彼はそんな私を見て、何故か切なそうに微笑むと宥めるように背中を撫でる。けどそこ逆鱗がぁ! はうぅう……。
私が体を震わせてこそばゆい感覚を耐えるなか、彼は雑談を広げていった。
「一目見てピンときてしまいましてね。彼女しかいないって」
尾行してる竜なんて私ぐらいしかいないでしょうからね。この人は所作に乱暴さはないけど、弱みに付け込む最低男だ。
(仲睦まじくてとても良いですね。ああ、お名前を確認し忘れておりました。宿泊客でしたらお値段を引かせていただきます)
「コヅカハルトです。彼女がええと――」
「勇者よ。名前っぽくないかもしれないけど」
(名前っぽいなんて概念はないですよ。他の世界でもジョージの子供だからジョージジュニアだったり、川のある村に住んでるから村川だったりするものですから。かく言う僕は自分の名前を覚えてないんですけどね。まぁポルターガイストなりバーテンダーなりお好きに呼んでくだされば幸いです)
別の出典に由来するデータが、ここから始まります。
(** ** The recursion ends *)

Lemma common_suffix_maximal a b x y ra rb :
  drop_back (length (common_suffix a b)) a = ra ++ [x] ->
  drop_back (length (common_suffix a b)) b = rb ++ [y] ->
  x <> y.
Proof.
  rewrite !drop_back_rev, common_suffix_length. intros Ha Hb.
  apply (f_equal (@rev ascii)) in Ha, Hb.
  rewrite rev_involutive, rev_app_distr in Ha, Hb. simpl in Ha, Hb.
  exact (common_prefix_maximal _ _ _ _ _ _ Ha Hb).
Qed.

Lemma both_total rec x1 y1 x2 y2 mid n :
  total_below rec n -> size x1 y1 < n -> size x2 y2 < n ->
  exists ds, both (rec x1 y1) (rec x2 y2) mid = Some ds.
Proof.
  intros Hrec H1 H2.
  destruct (Hrec _ _ H1) as [d1 ->]. destruct (Hrec _ _ H2) as [d2 ->].
  simpl. eauto.
Qed.

Lemma diff_compute_total rec a b :
  total_below rec (size a b) ->
  first_differ a b -> last_differ a b ->
  exists ds, diff_compute rec a b = Some ds.
Proof.
  intros Hrec Hf Hl. unfold diff_compute.
  destruct a as [|ca a']; [eauto|]. destruct b as [|cb b']; [eauto|].
  remember (ca :: a') as a eqn:Ea. remember (cb :: b') as b eqn:Eb.
  assert (HN : 1 <= length a) by (subst a; simpl; lia).
  assert (HM : 1 <= length b) by (subst b; simpl; lia).
  clear Ea Eb ca a' cb b'.
  destruct (find_sub a b); [eauto|]. destruct (find_sub b a); [eauto|].
  destruct (Nat.min (length a) (length b) =? 1); [eauto|].
  destruct (half_match a b) as [[[[[a1 a2] b1] b2] mid]|] eqn:Eh.
  - apply half_match_split in Eh. destruct Eh as (Ha & Hb & Hm).
    assert (0 < length mid) by (destruct mid; [congruence|simpl; lia]).
    apply (both_total rec _ _ _ _ _ (size a b) Hrec); unfold size;
      rewrite Ha, Hb, !length_app; lia.
  - unfold diff_bisect.
    destruct (bisect_midpoint a b) as [[x y]|] eqn:Em; [|eauto].
    apply bisect_midpoint_proper in Em; try assumption.
    destruct Em as (Hx & Hy & Hpos & Hlt). simpl in Hx, Hy, Hpos, Hlt.
    apply (both_total rec _ _ _ _ _ (size a b) Hrec); unfold size;
      rewrite ?length_firstn, ?length_skipn; lia.
Qed.
(** * Trading strategy and risk engine: a shallow embedding

    The engine (spike detector, arbitrage scanner, Kelly sizer, risk manager,
    backtesting engine) is TypeScript; every quantity it handles is a
    JavaScript [number], that is an IEEE 754 binary64 value.  The embedding
    keeps that: a [number] is a primitive [float], whose operations are the
    binary64 ones, so that [x / 0] is an infinity or a NaN, comparisons with
    NaN are false, and decimal literals denote the nearest double.

    State is passed explicitly: each class is a record of its fields and each
    method a function from the record to the new record and the result.  The
    wall clock is a sequence of readings, one per [Date.now()] or
    [new Date()], and [Math.random()] a sequence of draws; a component counts
    how many it has consumed.  A [Map] is a [gmap], an array a [list].
    Strings built by interpolation or by [toISOString] are kept as the values
    they print. *)

From Stdlib Require Import ZArith List Bool Lia Floats Ascii String Sorted.
From Stdlib Require QArith Lqa.
From stdpp Require Import gmap strings sorting.
Import ListNotations.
宙を浮いていたグラスはやがて私達の手元に降りてくる。透き通っていて、ちょっと強く握ってしまえば壊れてしまいそうな繊細さがあった。コヅカハルトはグラスをこちらに向けた。訳も分からないまま見様見真似をする
「乾杯」
「か、カンパイ」
カン! と、心地よい音が響いた。